Dürrmenzer fordern: Rettet die Kanne!

Erstellt: 25. Oktober 2006, 00:00 Uhr
Dürrmenzer fordern: Rettet die Kanne! Ungeklärte Zukunft: Den Dürrmenzern liegt der weitere Werdegang der Kanne und ihres Saals am Herzen. Foto: Archiv

Pläne türkischer Interessenten sorgen für Unruhe – Bürger wollen Initiative für die Traditionsgaststätte gründen

Mühlacker – Die Kanne als muslimischer Gebetssaal oder als türkischer Hochzeitssaal? Bitte nicht!, sagt der Dürrmenzer Stadtrat Rolf Leo und spricht sich im Zweifelsfall für einen „Zwischenerwerb“ der Dürrmenzer Gaststätte durch die Stadt aus.

VON THOMAS EIER

Im Grundsatz sind sich die Fraktionen im Mühlacker Gemeinderat mit der Stadtverwaltung, den Stadtplanern und den Experten der für die Sanierung zuständigen Kommunalentwicklung LEG Baden-Württemberg einig: Im alten Herzen von Dürrmenz wird sich zu einem großen Teil der Erfolg des Sanierungsprogramms entscheiden. Mit der seit längerem leer stehenden Kanne und dem so genannten Schuler-Komplex gibt es hier zwei ebenso markante wie schwierige Objekte, die einer neuen Nutzung harren. Und aus Sicht der Dürrmenzer müssen in beiden Fällen falsche Weichenstellungen unter allen Umständen vermieden werden. „Gerade die Kanne liegt den Menschen sehr am Herzen“, bestätigt der Dürrmenzer Stadtrat Rolf Leo.

 Doch nicht nur seine Freien Wähler wünschen sich dringend einen Durchbruch im alten Ortskern, auch anderen Fraktionen passiert zu wenig. So drücken auch SPD und CDU aufs Tempo, wollen die Bemühungen um eine Lösung verstärken beziehungsweise fordern von der Stadtverwaltung, die mitten im Verfahren für einen neuen Bebauungsplan steckt, neue Zwischenberichte und vollen Einsatz für die Sanierung in Dürrmenz. Andererseits sind im Ortskern auf engstem Raum mehrere Privateigentümer mit im Boot, von deren Mitwirkung vieles abhängt. Der Leiter des städtischen Bau- und Planungsamts, Winfried Abicht, ließ erst unlängst gegenüber dem Mühlacker Tagblatt durchblicken, dass sich die Verhandlungen über einen Aufkauf von Flächen durch die Stadt nicht zuletzt wegen unterschiedlicher Preisvorstellungen nicht immer einfach gestalten.

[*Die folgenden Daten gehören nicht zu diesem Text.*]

Lemma b_term_ok : encodable b_term.
Proof.
  split; [vm_compute; congruence|]. split; [|split; [|done]].
  - repeat split; cbn; unfold is_long, is_byte, MAXATOMLEN, INT_MAX; try lia; try done; [exact a_name|repeat constructor; lia].
  - repeat split; try (vm_compute; congruence); try (vm_compute; by eauto); try exact a_name.
Qed.

Lemma ei_encode_term_exact_witness :
  encode_term b_term (EState None 2) = Some (Go 0, EState None (2 + 111)) ∧
  encode_term b_term (EState (Some (replicate 115 0)) 2) =
    Some (Go 0, EState (Some ([0; 0] ++ term_bytes b_term ++ [0; 0])) (2 + 111)).
Proof.
  exact (ei_encode_term_exact b_term (replicate 115 0) 2 b_term_ok ltac:(lia) ltac:(vm_compute; discriminate)
    ltac:(vm_compute; discriminate)).
Defined.

Lemma ei_skip_encoded_term_witness :
  ei_skip_term 4 ([9] ++ term_bytes a_term ++ [1; 2]) (DState 1 None) = Some (Go 0, DState 54 None) ∧
  ei_skip_term 4 ([9] ++ term_bytes (T_fun new_fun [T_long 42]) ++ [1; 2]) (DState 1 None) = Some (Go (-1), DState 1 None).
Proof.
  split.
  - exact (proj1 ei_skip_encoded_term _ a_term 4%nat [9] [1; 2] a_term_ok ltac:(vm_compute; lia) ltac:(vm_compute; discriminate)).
  - exact (proj2 ei_skip_encoded_term new_fun [T_long 42] 3%nat [9] [1; 2] ltac:(done) ltac:(vm_compute; discriminate)).
Defined.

 Ein Sonderfall ist die Kanne. Der Eigentümer Jürgen Meeh gerate, wie Rolf Leo gestern erneut unterstrich, zunehmend unter Druck. Nachdem sich der Besitzer seit vier Jahren vergeblich bemüht habe, einen Käufer beziehungsweise Investor mit dem richtigen Konzept zu finden, müsse es für die Stadt darum gehen, gegebenenfalls mit einem „Zwischenerwerb“ weitere Zeit zu gewinnen. Derzeit, weiß der Stadtrat zu berichten, gebe es nur noch zwei ernsthafte Interessenten türkischer Herkunft für die Kanne, die hier einen Gebetssaal beziehungsweise einen Hochzeitssaal planten.

 Die Dürrmenzer und die dortigen Stadträte könnten sich mit anderen Vorschlägen schneller anfreunden. So hatte in der jüngeren Vergangenheit neben einem renommierten Pforzheimer Gastronom auch die Karlsruher Privatbrauerei Hoepfner, die in Mühlacker ein neues Standbein für Erlebnisgastronomie sucht, das Dürrmenzer Objekt in Augenschein genommen. Eine endgültige Entscheidung des Unternehmens, das zwischenzeitlich auch das Umfeld der Löffelstelz und die dortige Burggaststätte im Blick hatte, steht dem Vernehmen nach noch aus. Die Hoffnung in Dürrmenz deshalb: Dass sich doch noch ein Käufer findet, der die Kanne gemäß ihrer alten Tradition als kulturelles und bürgerschaftliches Zentrum neu belebt.

 Aus der Sorge heraus, die Gaststätte samt Saal könnte in die falschen Hände fallen, hätten ihm gut 50 Dürrmenzer signalisiert, bei Bedarf mit einer Bürgerinitiative „Rettet die Kanne!“ für das Kernstück des Ortsteils einzutreten, berichtet Leo. Ein erster Aufruf an Interessenten, sich dafür aktiv einzubringen, könnte schon am kommenden Samstag, bei der Abschlussparty der Kleinkunstbühne „theater in der kanne“ erfolgen, vermutet der Stadtrat.